----- Data

(* ===== verification/ScanCmd.v ===== *)
(** The scan command (src/anticheat_daemon.c, [cmd_scan]): the report on the
    mappings of a process, the saving of baselines and the check against them,
    and the command-line forms of the render hook and environment checks. *)

From S2P Require Import Prelude CText CScan Abi Sha256 DLog Modules SyscallTable.
From S2P Require Import Registry Handlers Scan Ioctl Baseline Runs Environ Render Cli.
Import DLog.DLog Sha256.Sha Baseline.Baseline Runs.Runs Environ.Environ.
Import Modules.Mods SyscallTable.Table Handlers.Handlers Scan.Scan Ioctl.Ioctl Cli.Cli.

#[local] Open Scope Z_scope.

Module ScanCmd.

(** ** Arguments *)

Record scan_args := mk_scan_args {
  sa_pid : Z;
  sa_ref_pid : Z;
  sa_hash : bool;
  sa_save : bool;
  sa_check : bool;
  sa_hooks : bool;
  sa_preload : bool;
  sa_vklayers : bool;
  sa_implicit : bool;
}.

Definition no_scan_args : scan_args :=
  mk_scan_args (-1) (-1) false false false false false false false.

(** The options without a value. *)
Definition scan_flag (w : list Z) (a : scan_args) : scan_args :=
  let '(mk_scan_args p r h s c k l v i) := a in
  if streq w (lit "--hash") then mk_scan_args p r true s c k l v i
  else if streq w (lit "--save") then mk_scan_args p r h true c k l v i
  else if streq w (lit "--check") then mk_scan_args p r h s true k l v i
  else if streq w (lit "--check-hooks") then mk_scan_args p r h s c true l v i
  else if streq w (lit "--check-preload") then mk_scan_args p r h s c k true v i
  else if streq w (lit "--check-vklayers") then mk_scan_args p r h s c k l true i
  else if streq w (lit "--check-implicit-layers") then mk_scan_args p r h s c k l v true
  else a.

Fixpoint scan_arg_loop (argv : list (list Z)) (a : scan_args) : parsed scan_args :=
  match argv with
  | [] => inr a
  | w :: rest =>
      if streq w (lit "--pid") then
        match rest with
        | [] => inl (requires_value w)
        | x :: rest' =>
            match ac_parse_pid x w with
            | inl m => inl m
            | inr n =>
                scan_arg_loop rest'
                  (mk_scan_args n (sa_ref_pid a) (sa_hash a) (sa_save a) (sa_check a)
                     (sa_hooks a) (sa_preload a) (sa_vklayers a) (sa_implicit a))
            end
        end
      else if streq w (lit "--ns-of") then
        match rest with
        | [] => inl (requires_value w)
        | x :: rest' =>
            match ac_parse_pid x w with
            | inl m => inl m
            | inr n =>
                scan_arg_loop rest'
                  (mk_scan_args (sa_pid a) n (sa_hash a) (sa_save a) (sa_check a)
                     (sa_hooks a) (sa_preload a) (sa_vklayers a) (sa_implicit a))
            end
        end
      else scan_arg_loop rest (scan_flag w a)
  end.

Definition parse_scan (argv : list (list Z)) : parsed scan_args :=
  match scan_arg_loop argv no_scan_args with
  | inl m => inl m
  | inr a =>
      if sa_pid a <? 0 then
        inl (lit "usage: anticheat scan --pid N [--ns-of REFPID] [--hash [--save|--check]] [--check-hooks] [--check-preload] [--check-vklayers] [--check-implicit-layers]")
      else inr a
  end.

(** ** The environment checks, as the command prints them *)

(** The return value and the lines. *)
Definition check_ld_preload (pid : Z) (environ : option (list Z)) (err : list Z)
    : Z * list (list Z) :=
  match ac_read_ld_preload environ 512 with
  | None =>
      (-1, [concat [lit "  LD_PRELOAD check: could not read /proc/"; fmt_d pid;
              lit "/environ ("; err; lit ")"]])
  | Some None => (0, [lit "  LD_PRELOAD check: not set"])
  | Some (Some val) =>
      (1, [lit "  LD_PRELOAD check: " ++ val;
           lit "    (informational only -- also used by legitimate overlay/compat";
           lit "     tools like MangoHud, gamemode, gamescope; not a verdict)"])
  end.

Definition check_vk_layer_env (pid : Z) (environ : option (list Z)) (err : list Z)
    : Z * list (list Z) :=
  let '(rc, vars) := ac_read_environ_vars environ (query <$> AC_VK_LAYER_ENV_VARS) in
  if rc <? 0 then
    (-1, [concat [lit "  Vulkan-layer check: could not fully read /proc/"; fmt_d pid;
            lit "/environ ("; err; lit ")"]])
  else
    match filter (fun q => q_found q = true) vars with
    | [] => (0, [lit "  Vulkan-layer check: no layer-activation environment variables set"])
    | found =>
        (1, ((fun q => concat [lit "  Vulkan-layer check: "; q_name q; lit "="; q_value q])
               <$> found)
            ++ [lit "    (informational only -- also used by legitimate overlay tools";
                lit "     like MangoHud; not a verdict. An implicit layer manifest";
                lit "     dropped into the loader's default search directories needs";
                lit "     no environment variable and is not detected by this check --";
                lit "     see --check-implicit-layers for that)"])
    end.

----------

• What is being asked:
Show all lines from the records above where the word "also" occurs.

• Output for this task:
           lit "    (informational only -- also used by legitimate overlay/compat";
            ++ [lit "    (informational only -- also used by legitimate overlay tools";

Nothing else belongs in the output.